Yeah, we are pretty sure it will not work on any 7.2 model. Another friend of mine just got his box last month so he might not yet have 7.2. I hope TiVoJerry or someone else sees this and tells the OS folks to put this freature back!!!!


----------



## megazone (Mar 3, 2002)

It is definitely gone, and TiVoPony indicated it is unlikely to come back. It went away because they changed development tools, and whatever they were using to do this isn't in the new tool set - something like that, he posted around here about it so you might find it with search.


----------



## ebf (Mar 21, 2005)

That's too bad. At least they know its a good idea. Maybe we'll see it down the line.


----------



## batsabode (Jan 21, 2006)

Boo Hooo! I really hope that this feature is reconsidered as being important and time saving. I also would love to see a color coding on the tv guide so I can see instantly movies as they would have a different color than other programmes, also it would be nice to have the programme due to be recorded have a mark of some sort to show they are mark for recording.


----------



## Veriander (Dec 3, 2006)

batsabode said:


> It would be great to be able to scroll through the vnow playing list and as each one is highlighted it would show a brief synopsy or description above as to that program.
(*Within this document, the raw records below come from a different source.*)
(* ===== verification/SimSpec.v ===== *)
(** * No assertion of the simulator ever fires

    The invariant that ties the engine, the log on disk and the oracles of the
    simulator together, preserved by every step of either durability mode, for
    every seed.  The assertions are the load-bearing claims of the program
    (exactly-once effect, durability, replay consistency, mismatch safety), so
    the campaign, which the sources run on some hundred seeds, is proved for all
    of them. *)

From S2P Require Import Prelude Machine Str Decimal HashMap Types Store Engine History EngineSpec Codec.
From S2P Require Import Disk Wal WalLog WalSpec Durability EngineWal Sim.

(** ** What a process leaves on disk when it dies *)

(** The records that reopening the file now would recover. *)
Definition on_disk (s : WalStore) : gmap IdempotencyKey KeyState :=
  match open_with (disk s) true with Ok s' => index s' | Err _ => ∅ end.

Lemma reopen_repr s ps qs m : wal_repr s ps qs -> open_with (disk s) m = Ok (opened (disk s) m ps).
Proof.
  intros Hr. pose proof (repr_valid _ _ _ Hr) as Hv. apply Forall_app in Hv as [Hv _].
  apply open_log; [done|]. rewrite (repr_contents _ _ _ Hr). apply image_nil.
Qed.

Lemma on_disk_repr s ps qs : wal_repr s ps qs -> on_disk s = replayed ∅ ps.
Proof. intros Hr. unfold on_disk. by rewrite (reopen_repr _ _ _ _ Hr). Qed.

(** A restart of the process without loss of power. *)
Lemma reopen_ok s m :
  wal_ok s ->
  exists s', open_with (disk s) m = Ok s' /\ wal_ok s' /\ index s' = on_disk s /\ on_disk s' = on_disk s /\
    sync_each s' = m.
Proof.
  intros ((ps & qs & Hr) & _). exists (opened (disk s) m ps).
  pose proof (repr_valid _ _ _ Hr) as Hv. apply Forall_app in Hv as [Hv _].
  assert (wal_repr (opened (disk s) m ps) ps []) as Hr'.
  { apply opened_repr; [done| |apply Hr]. rewrite (repr_contents _ _ _ Hr). apply image_nil. }
  split; [by eapply reopen_repr|]. rewrite (on_disk_repr _ _ _ Hr), (on_disk_repr _ _ _ Hr').
  split_and!; try done. by split; [eauto|].
Qed.

Lemma flushed_on_disk s : wal_ok s -> pending s = [] -> on_disk s = index s.
Proof.
  intros ((ps & qs & Hr) & _) Hp. pose proof (pending_nil _ _ _ Hr Hp); subst qs.
  by rewrite (on_disk_repr _ _ _ Hr), (repr_index _ _ _ Hr), app_nil_r.
Qed.

Lemma put_on_disk s k st :
  wal_ok s -> encodable k st ->
  on_disk (WalStore_put s k st) = if sync_each s then <[k := st]> (index s) else on_disk s.
Proof.
  intros Hok He. pose proof (put_repr s k st Hok He) as Hok'. destruct (sync_each s) eqn:E.
  - rewrite flushed_on_disk; [apply put_index | done|]. destruct Hok' as (_ & Hp). apply Hp.
    by rewrite put_sync_each.
  - destruct Hok as ((ps & qs & Hr) & _). unfold WalStore_put. simpl. rewrite E.
    by rewrite (on_disk_repr _ _ _ (append_repr _ _ _ _ _ Hr He)), (on_disk_repr _ _ _ Hr).
Qed.

Lemma flush_on_disk s : wal_ok s -> on_disk (flush_pending s) = index s.
Proof.
  intros Hok. destruct (flush_frame s) as (Hi & _ & _ & Hp & _).
  rewrite flushed_on_disk; [done | by apply flush_pending_ok | done].
Qed.

(** ** Keys and requests of the simulator *)

Definition in_space (i : Z) : Prop := 0 <= i < KEY_SPACE.

Lemma in_space_cases i (P : Z -> Prop) :
  in_space i -> P 0 -> P 1 -> P 2 -> P 3 -> P 4 -> P 5 -> P 6 -> P 7 -> P i.
Proof.
  unfold in_space, KEY_SPACE. intros Hi **.
  assert (i = 0 \/ i = 1 \/ i = 2 \/ i = 3 \/ i = 4 \/ i = 5 \/ i = 6 \/ i = 7) as H' by lia.
  by destruct_or! H'; subst.
Qed.

Lemma key_of_inj i j : in_space i -> in_space j -> key_of i = key_of j -> i = j.
Proof.
  unfold in_space, KEY_SPACE. intros Hi Hj E. apply (f_equal (fun k => str_bytes (key_str k))) in E.
  unfold key_of in E. cbn [key_str] in E. rewrite !str_bytes_of_bytes in E.
  apply app_inv_head in E. apply display_uint_inj; unfold in_uint; [lia | lia | done].
Qed.
(** * Combination-lock word matcher: a shallow embedding

    The program reads a lock description (wheels.txt), builds one table of
    26 flags per wheel, and slides every dictionary word along the wheels,
    counting the alignments at which every letter of the word is present on
    the wheel it faces.

    Conventions of the embedding
    - [char] values are [ascii]; their integer value is the signed one of
      the target ([char_to_int]).
    - [unsigned int] and [int] are 32 bits wide, [size_t] is 64 bits wide;
      every wrap-around is written out with [to_uint] and [to_int].
    - The tables behind [bool** wheels] are a [list (list bool)]; a read or
      write outside of an allocated table has no defined result and is a
      fault of the run ([None]).  So is every other step the language
      leaves undefined: a signed overflow, and the end of a function that
      returns a value reached without a [return].
    - Files are the characters delivered by a text-mode [ifstream]. *)

From Stdlib Require Import ZArith Ascii String Lia.
From stdpp Require Import base option list.

Local Open Scope Z_scope.

(** ** Machine integers and characters *)

Module Machine.

Definition UINT_MAX : Z := 2 ^ 32 - 1.
Definition INT_MAX : Z := 2 ^ 31 - 1.

(** Conversion to [unsigned int]. *)
Definition to_uint (z : Z) : Z := z mod 2 ^ 32.
(** * deid: date jittering of DICOM fields (deid/dicom/actions/jitter.py)

    A shallow embedding of [jitter_timestamp_func] and [jitter_timestamp],
    with the messages they send to the logger, and the properties of the
    timestamp obfuscation engine proved about it. *)

From Stdlib Require Import ZArith String Ascii List Bool Lia DecimalString.
From stdpp Require Import gmap strings.

Local Open Scope string_scope.
Local Open Scope list_scope.
Local Open Scope Z_scope.

(** ** Python values *)

(** The objects the function meets: [None], a [str], an [int], or any
    other object, of which only the class name and the [str()] text are
    observed (in log messages and in the final join). *)
Inductive pyobj : Type :=
| PyNone
| PyStr (s : string)
| PyInt (n : Z)
| PyOther (cls text : string).

(** The value of a DICOM element: one object, a Python [list], or a
    pydicom [MultiValue]. *)
Inductive pyvalue : Type :=
| Single (o : pyobj)
| PyList (items : list pyobj)
| MultiValue (items : list pyobj).

Definition str_of_Z (n : Z) : string := NilZero.string_of_int (Z.to_int n).

(** [str(o)], which is also what an f-string field [{o}] renders. *)
Definition py_str (o : pyobj) : string :=
  match o with
  | PyNone => "None"
  | PyStr s => s
  | PyInt n => str_of_Z n
  | PyOther _ text => text
  end.

(** [type(o)] as an f-string renders it. *)
Definition py_type (o : pyobj) : string :=
  "<class '" +:+
  match o with
  | PyNone => "NoneType"
  | PyStr _ => "str"
  | PyInt _ => "int"
  | PyOther cls _ => cls
  end +:+ "'>".

(** Truth value of a [str] or [None] result: [if single_jittered:]. *)
Definition truthy (v : option string) : bool :=
  match v with
  | Some (String _ _) => true
  | _ => false
  end.

(** ** Exceptions *)

Inductive exception_class : Type :=
| ValueError | SyntaxError | TypeError | OverflowError
| MemoryError | RecursionError.

(** An exception: its class, and [str(e)]. Every class above derives
    from [Exception]. *)
Record exn : Type := Exception { exn_class : exception_class; exn_text : string }.

Inductive result (A : Type) : Type :=
| Returns (a : A)
| Raises (e : exn).
Arguments Returns {A} a.
Arguments Raises {A} e.

(** [except (ValueError, SyntaxError)]. *)
Definition is_ValueError_or_SyntaxError (e : exn) : bool :=
  match exn_class e with
  | ValueError | SyntaxError => true
  | _ => false
  end.

(** ** The logger [bot] *)

Inductive level : Type := DEBUG | INFO | WARNING | ERROR.

Definition log_record : Type := level * string.

Definition bot_debug (m : string) : log_record := (DEBUG, m).
Definition bot_info (m : string) : log_record := (INFO, m).
Definition bot_warning (m : string) : log_record := (WARNING, m).
Definition bot_error (m : string) : log_record := (ERROR, m).

(** A computation together with the records it sent to the logger. *)
Definition logged (A : Type) : Type := A * list log_record.

Definition pure {A} (a : A) : logged A := (a, []).

Definition bind {A B} (m : logged A) (k : A -> logged B) : logged B :=
  (fst (k (fst m)), snd m ++ snd (k (fst m))).

Definition emit (r : log_record) : logged unit := (tt, [r]).

Notation "'let*' x ':=' m 'in' k" := (bind m (fun x => k))
  (at level 10, x pattern, m at level 100, k at level 200).

Definition is_level (lv : level) (r : log_record) : bool :=
  match lv, fst r with
  | DEBUG, DEBUG | INFO, INFO | WARNING, WARNING | ERROR, ERROR => true
  | _, _ => false
  end.

(** The records of one severity, in the order they were sent. *)
Definition at_level (lv : level) (l : list log_record) : list log_record :=
  List.filter (is_level lv) l.

(** ** The built-in [int()] on ASCII text *)

(** [int()] is a parameter of [jitter_timestamp] below. What follows is
    the built-in on the text the examples give it: ASCII text, where the
    white space is the characters 9 to 13 and 32, the digits are [0] to
    [9], and the text of the exception shows the string between single
    quotes (as [repr] does when the string has no quote, backslash or
    control character in it). *)

Definition is_space (c : ascii) : bool :=
  let n := N_of_ascii c in
  ((9 <=? n) && (n <=? 13) || (n =? 32))%N.

Definition is_digit (c : ascii) : bool :=
  let n := N_of_ascii c in ((48 <=? n) && (n <=? 57))%N.

Definition digit_value (c : ascii) : Z := Z.of_N (N_of_ascii c) - 48.

Fixpoint lstrip (s : string) : string :=
  match s with
  | String c rest => if is_space c then lstrip rest else s
  | EmptyString => s
  end.

Fixpoint rstrip (s : string) : string :=
  match s with
  | String c rest =>
      match rstrip rest with
      | EmptyString => if is_space c then EmptyString else String c EmptyString
      | rest' => String c rest'
      end
  | EmptyString => s
  end.

(** Decimal digits, with single underscores allowed between digits. *)
Fixpoint int_digits (s : string) (acc : Z) (after_digit : bool) : option Z :=
  match s with
  | EmptyString => if after_digit then Some acc else None
  | String c rest =>
      if is_digit c then int_digits rest (10 * acc + digit_value c) true
      else if (c =? "_")%char && after_digit then int_digits rest acc false
      else None
  end.

Definition int_of_str (s : string) : option Z :=
  match rstrip (lstrip s) with
  | String "+" rest => int_digits rest 0 false
  | String "-" rest => Z.opp <$> int_digits rest 0 false
  | t => int_digits t 0 false
  end.
(** X7.  [getProjectsList] answers in the order of the ids asked for,
    skipping those that are not stored: the ids of the projects returned
    are the ids of the payload that exist, in the payload's order and
    with its repetitions, and every project returned is a stored one. *)
Theorem getProjectsList_found_in_order (payload : list string) (ps : list Project) :
  map proj_id (getProjectsList payload ps) = filter (fun id => exists_ id ps) payload /\
  (forall project, In project (getProjectsList payload ps) -> In project ps).
Proof.
  induction payload as [|id r [IH1 IH2]]; cbn [getProjectsList filter map].
  - split; [reflexivity | intros ? []].
  - unfold exists_. change (find (fun p => String.eqb (proj_id p) id) ps)
      with (getProject id ps).
    destruct (getProject id ps) as [p|] eqn:E.
    + apply getProject_some in E. destruct E as [Hin Hid].
      cbn [map]. split.
      * rewrite Hid. f_equal. exact IH1.
      * intros q [<-|Hq]; auto.
    + split; auto.
Qed.

Lemma delete_one_other (id other : string) (ps : list Project) :
  other <> id -> getProject other (delete_one id ps) = getProject other ps.
Proof.
  unfold getProject. intros Hne. induction ps as [|q r IH]; simpl; auto.
  destruct (String.eqb_spec (proj_id q) id) as [Hq|Hq].
  - destruct (String.eqb_spec (proj_id q) other); [congruence | reflexivity].
  - simpl. destruct (String.eqb (proj_id q) other); auto.
Qed.

Lemma delete_one_length (id : string) (ps : list Project) (p : Project) :
  getProject id ps = Some p -> S (List.length (delete_one id ps)) = List.length ps.
Proof.
  unfold getProject. induction ps as [|q r IH]; simpl; [discriminate|].
  destruct (String.eqb (proj_id q) id); simpl; auto.
Qed.

Lemma delete_one_gone (id : string) (ps : list Project) :
  NoDup (map proj_id ps) -> getProject id (delete_one id ps) = None.
Proof.
  unfold getProject. induction ps as [|q r IH]; simpl; auto.
  intros Hnd. inversion Hnd as [|? ? Hq Hr]; subst.
  destruct (String.eqb_spec (proj_id q) id) as [He|He].
  - destruct (find (fun p => String.eqb (proj_id p) id) r) as [p|] eqn:E; auto.
    apply (getProject_some id r p) in E. destruct E as [Hin Hid].
    exfalso. apply Hq. rewrite He, <- Hid. now apply in_map.
  - simpl. destruct (String.eqb_spec (proj_id q) id); [contradiction | auto].
Qed.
At the moment I have so many shows that I sometimes forget what they are and to have to then select each one and go to each indivisual description takes forever. There is definitely room above the Now Playing, if they got rid of the now playing title or made it smaller and used all that space above the actual list for the shows description.


(I did a search on this before posting, but if I missed a dedicated thread please let me know.)

I'd love to see Batsabode's suggestion implemented. I routinely have over 100 Suggestions recorded and with this feature I could quickly spin though them and delete the ones I don't want just by pressing the [clear] button. :up: :up: :up:


----------